2.2 Metabolism considerations
Imatinib has excellent oral absorption in human (>95%) and individual variability is minimal (8, 9). Metabolism of imatinib occurs primarily in the liver via several cytochrome P450s with CYP3A4 being the major enzyme involved and CYP1A2, CYP2D6, CYP2C9 and CYP2C19 playing lesser roles. Alteration of CYP3A4 levels by co-administration of the CYP3A4 inducer rifampicin, decreased the Cmax and imatinib half-life by approximately 50% (9). Concurrent administration with the CYP3A4 inhibitor ketoconazole resulted in a 40% increase in imatinib AUC (10). Selected pharmacokinetic information is provided in Table 1.
Table 1.
Drug | Dose (mg) | %F | Cmax (μM) | AUC (μg*h/ml) | T1/2 (hr) | ref |
---|---|---|---|---|---|---|
Imatinib | 200 | 1.9 | 9.6 | 2.5 | (10, 109) | |
400 | 98 | 2.9 | 43 | |||
nilotinib | 400 | 1.2 | 5 | (110) | ||
400 BID | 4.1§ | 18 | ||||
200 | 0.8 | 10 | 16 | (21) | ||
dasatinib | 100 | 0.2 | (111) | |||
70 BID | 0.15 | 0.14 | 3 | (112) | ||
70 BID | 0.24§ | 0.2–0.5 | 5–7 | |||
gefitinib | 250 | 57 | 0.3 | 3.9 | 27 | (62, 113, 114) |
400 | 1.8§ | |||||
erlotinib | 300 | 5.3 | 43.6 | 12 | (82) | |
150 | 6–8§ | (68) | ||||
lapatinib | 100 | 0.2 | 1.4 | 10 | (92) | |
1000 | 3.2§ | 20.6 | (88) | |||
1500 | 4.3§ | 32 | (115) | |||
sorafenib | 50 | 1.0 | 11 | 29 | (100) | |
sunitinib | 50 | 0.06 | 0.36 | (116) | ||
50 | 0.23§ | 1.6 |
%F, fraction absorbed after oral dosing; Cmax, maximum concentration;
AUC, area under the curve; T1/2, half-life
Multiple day dosing
The major circulating imatinib metabolite is generated through the N-demethylation of the piprazine. This metabolite is also active and has a longer biological half-life than the parent, but the metabolite represents only 10–15% of the total drug level under steady state conditions.

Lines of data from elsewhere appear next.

Lemma no_failure_exit_mayaCreate (fuel : nat) (a : addr) :
  no_failure_exit (mayaCreate fuel a).
Proof.
  revert a. induction fuel as [|fuel IH]; intros a; cbn [mayaCreate].
  - intros s. right. reflexivity.
  - apply no_failure_exit_bind; [intros s; left; reflexivity|intros nd].
    apply no_failure_exit_bind.
    { destruct (parent nd); intros s; left; reflexivity. }
    intros parentObj. apply no_failure_exit_bind.
    { intros s. unfold hostCreate.
      destruct (jointCreate (scene s) parentObj). left. reflexivity. }
    intros obj.
    do 3 (apply no_failure_exit_bind; [intros s; left; reflexivity|intros _]).
    apply no_failure_exit_each. exact IH.
Qed.

(** The last part of [reader] returns [kSuccess] if it returns at all. *)
Lemma create_outcome (fuel : nat) (rootVect : list addr) (s : State) :
  outcome (create fuel rootVect s) = Returned kSuccess
  \/ outcome (create fuel rootVect s) = StillRunning.
Proof.
  unfold create, bind.
  pose proof (no_failure_exit_each (mayaCreate fuel) rootVect
                (no_failure_exit_mayaCreate fuel) s) as H.
  destruct (each (mayaCreate fuel) rootVect s); cbn in *;
    destruct H; try discriminate; auto.
Qed.



End Failure.

Section FailureOnBlocks.

Context `{P : Platform}.

Local Open Scope nat_scope.




End FailureOnBlocks.



(** ** The CHANNELS block and the name of an End leaf *)

Section Channels.

Context `{P : Platform}.


(** [CHANNELS 0] is how a ROOT or a JOINT gets an empty channel list. *)
Lemma readNode_CHANNELS_0 (a : addr) (s : State) (nm f0 f1 f2 : string)
    (v0 v1 v2 : float) (rest : list string) :
  stof f0 = Converted v0 -> stof f1 = Converted v1 ->
  stof f2 = Converted v2 ->
  exists s',
    readNode a
      (set_tokens
         (nm :: "{" :: "OFFSET" :: f0 :: f1 :: f2 :: "CHANNELS" :: "0" :: rest)
         s)
    = Ok true s'
    /\ tokens s' = rest
    /\ channels (node_at a s') = channels (node_at a s).
Proof.
  intros H0 H1 H2. destruct s as [toks h sc rq vi es].
  unfold readNode, readOffsets, readOffset, bind, getNode, extract, modNode.
  cbn. rewrite H0. cbn. rewrite H1. cbn. rewrite H2. cbn.
  eexists. split; [reflexivity|]. split; [reflexivity|].
  unfold node_at. cbn [heap set_tokens set_heap].
  rewrite !list_lookup_alter_eq.
  destruct (h !! a) as [n|]; reflexivity.
Qed.

End Channels.
(** * go-redis-bucket: a Redis-backed leaky-bucket rate limiter

    Shallow embedding of the limiter's Go sources and the properties its
    specification states about them.

    The repository carries two generations of the limiter facade: the
    functional-options one ([New], module [Opt]) and the configuration-struct
    one ([NewLimiter], module [Cfg]).  Both share the bucket model, the
    consolidation of tiers and the EVALSHA/EVAL fallback of [exec].  The Lua
    procedure they submit is embedded at build time and is not among the
    sources; the atomic evaluator is modelled from the specification.

    Go's [float64] is IEEE 754 binary64.  It is modelled by the Standard
    Library's [spec_float] at precision 53 and maximal exponent 1024, whose
    operations round to nearest-even exactly as the hardware does; the values
    a Go program can hold are the [valid_binary] ones.

    A Go function that calls the client runs in the state monad [M] over the
    client's world and the log of the calls made; a function that may panic
    or return an error yields an [outcome]. *)

From Stdlib Require Import ZArith List Bool String Ascii Lia.
From Stdlib Require Import Permutation Sorted.
From Stdlib Require Import Floats.SpecFloat.
Import ListNotations.
Local Open Scope Z_scope.
Local Set Warnings "-register-all".

(* ================================================================== *)
(** * float64 *)
(* ================================================================== *)

Definition float64 : Type := spec_float.

Definition prec : Z := 53.
Definition emax : Z := 1024.

Declare Scope f64_scope.
Delimit Scope f64_scope with f64.
Bind Scope f64_scope with float64.

Definition f64_add : float64 -> float64 -> float64 := SFadd prec emax.
Definition f64_sub : float64 -> float64 -> float64 := SFsub prec emax.
Definition f64_mul : float64 -> float64 -> float64 := SFmul prec emax.
Definition f64_div : float64 -> float64 -> float64 := SFdiv prec emax.
Definition f64_lt : float64 -> float64 -> bool := SFltb.
Definition f64_le : float64 -> float64 -> bool := SFleb.
Definition f64_eq : float64 -> float64 -> bool := SFeqb.
(** Go's [!=]: true as soon as one side is NaN. *)
Definition f64_ne (x y : float64) : bool := negb (SFeqb x y).
(** Go's [>] and [>=] are the mirrored comparisons. *)
Definition f64_gt (x y : float64) : bool := SFltb y x.
Definition f64_ge (x y : float64) : bool := SFleb y x.

Infix "+" := f64_add : f64_scope.
Infix "-" := f64_sub : f64_scope.
Infix "*" := f64_mul : f64_scope.
Infix "/" := f64_div : f64_scope.
Infix "<?" := f64_lt : f64_scope.
Infix "<=?" := f64_le : f64_scope.
Infix "=?" := f64_eq : f64_scope.
Infix "!=?" := f64_ne (at level 70) : f64_scope.
(** * mergecomplex: branch comparison and conflict-marker diff

    A shallow embedding of [internal/git/git.go]: the positional
    conflict-marker generator [generateDiff], the branch queries of
    [Control] and the download of changed files, with the properties the
    specification states about them. *)

From Stdlib Require Import Ascii NArith Lia.
From stdpp Require Import base option list gmap strings.

(** ** Go strings

    A Go string is a sequence of bytes; [string] (a list of [ascii]) is
    used for it, and [+:+] for [+] and [WriteString]. *)

Module GoString.

(** The byte [0x0A]. *)
Definition LF : ascii := ascii_of_nat 10.

(** The Go literal ["\n"]. *)
Definition nl : string := String LF "".

(** [strings.Split(s, sep)] for a separator of one byte: the pieces of
    [s] between the occurrences of [sep], in order; always one more
    piece than there are separators, so never an empty slice. *)
Fixpoint Split (s : string) (sep : ascii) : list string :=
  match s with
  | "" => [""]
  | String c rest =>
      if Ascii.eqb c sep then "" :: Split rest sep
      else match Split rest sep with
           | first :: others => String c first :: others
           | [] => [String c ""]
           end
  end.

(** [strings.Join(elems, sep)] for a separator of one byte. *)
Fixpoint Join (elems : list string) (sep : ascii) : string :=
  match elems with
  | [] => ""
  | [e] => e
  | e :: more => e +:+ String sep (Join more sep)
  end.

(** [strings.Contains(s, string(c))]. *)
Fixpoint ContainsByte (s : string) (c : ascii) : bool :=
  match s with
  | "" => false
  | String d rest => Ascii.eqb d c || ContainsByte rest c
  end.

(** The text of [lines], each followed by a newline. *)
Fixpoint unlines (lines : list string) : string :=
  match lines with
  | [] => ""
  | l :: more => (l +:+ nl) +:+ unlines more
  end.

End GoString.
Import GoString.

(** ** The conflict diff generator *)

Definition markerHead : string := "<<<<<<< HEAD".
Definition markerSep : string := "=======".
Definition markerEnd : string := ">>>>>>> branch".

(** One iteration of the loop of [generateDiff]: [result] is the
    [strings.Builder], [i] the line index. *)
Definition generateDiff_body (branchLines localLines : list string)
    (result : string) (i : nat) : string :=
  let branchLine := if i <? length branchLines then nth i branchLines "" else "" in
  let localLine := if i <? length localLines then nth i localLines "" else "" in
  if length branchLines <=? i then
    result +:+ (localLine +:+ nl)
  else if length localLines <=? i then
    result +:+ (branchLine +:+ nl)
  else if String.eqb branchLine localLine then
    result +:+ (localLine +:+ nl)
  else
    ((((result +:+ (markerHead +:+ nl))
         +:+ (localLine +:+ nl))
        +:+ (markerSep +:+ nl))
       +:+ (branchLine +:+ nl))
      +:+ (markerEnd +:+ nl).

(** The loop [for i := ...; i++] run over the indices [idxs] from the
    builder contents [result]. *)
Definition generateDiff_loop (branchLines localLines : list string)
    (idxs : list nat) (result : string) : string :=
  foldl (generateDiff_body branchLines localLines) result idxs.

(** [generateDiff]: [branchContent] is the base side (theirs),
    [localContent] the target side (ours). *)
Definition generateDiff (branchContent localContent : string) : string :=
  let branchLines := Split branchContent LF in
  let localLines := Split localContent LF in
  let maxLen := length branchLines in
  let maxLen := if maxLen <? length localLines then length localLines else maxLen in
  generateDiff_loop branchLines localLines (seq 0 maxLen) "".

(** The lines one iteration emits, without their newlines. *)
Definition emittedLines (branchLines localLines : list string) (i : nat)
    : list string :=
  match branchLines !! i, localLines !! i with
  | None, None => [""]
  | None, Some localLine => [localLine]
  | Some branchLine, None => [branchLine]
  | Some branchLine, Some localLine =>
      if String.eqb branchLine localLine then [localLine]
      else [markerHead; localLine; markerSep; branchLine; markerEnd]
  end.

(** The five-line conflict block, as text. *)
Definition conflictBlock (ours theirs : string) : string :=
  (markerHead +:+ nl) +:+ (ours +:+ nl) +:+ (markerSep +:+ nl)
    +:+ (theirs +:+ nl) +:+ (markerEnd +:+ nl).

Pharmacokinetic drug-drug interactions have been demonstrated with imatinib, which increased the AUC of the CYP3A4 substrate simvastatin by 3.5-fold (11). This observation is somewhat unusual as the KI for CYP3A4 inhibition by imatinib (8 μM) is two to three times above the imatinib Cmax under typical dosing regimens. However, plasma concentration may not reflect the concentration in the liver. The majority of P450 that metabolize imatinib are in the intestine and the liver. Local intestinal concentrations immediately after ingesting imatinib are likely to be high as are concentrations in the portal vein leading to the liver. Human tissue distribution data is not available for imatinib, but positron emission tomography (PET) studies in baboons using carbon-11-labeled imatinib provide some information (12). Drug accumulation was significant in the gall bladder and liver when compared to plasma or other tissues. This may explain why significant clinical 3A4-mediated drug-drug interactions were observed despite plasma levels below the KI. The limitation of this method is that PET does not distinguish between imatinib and imatinib metabolites.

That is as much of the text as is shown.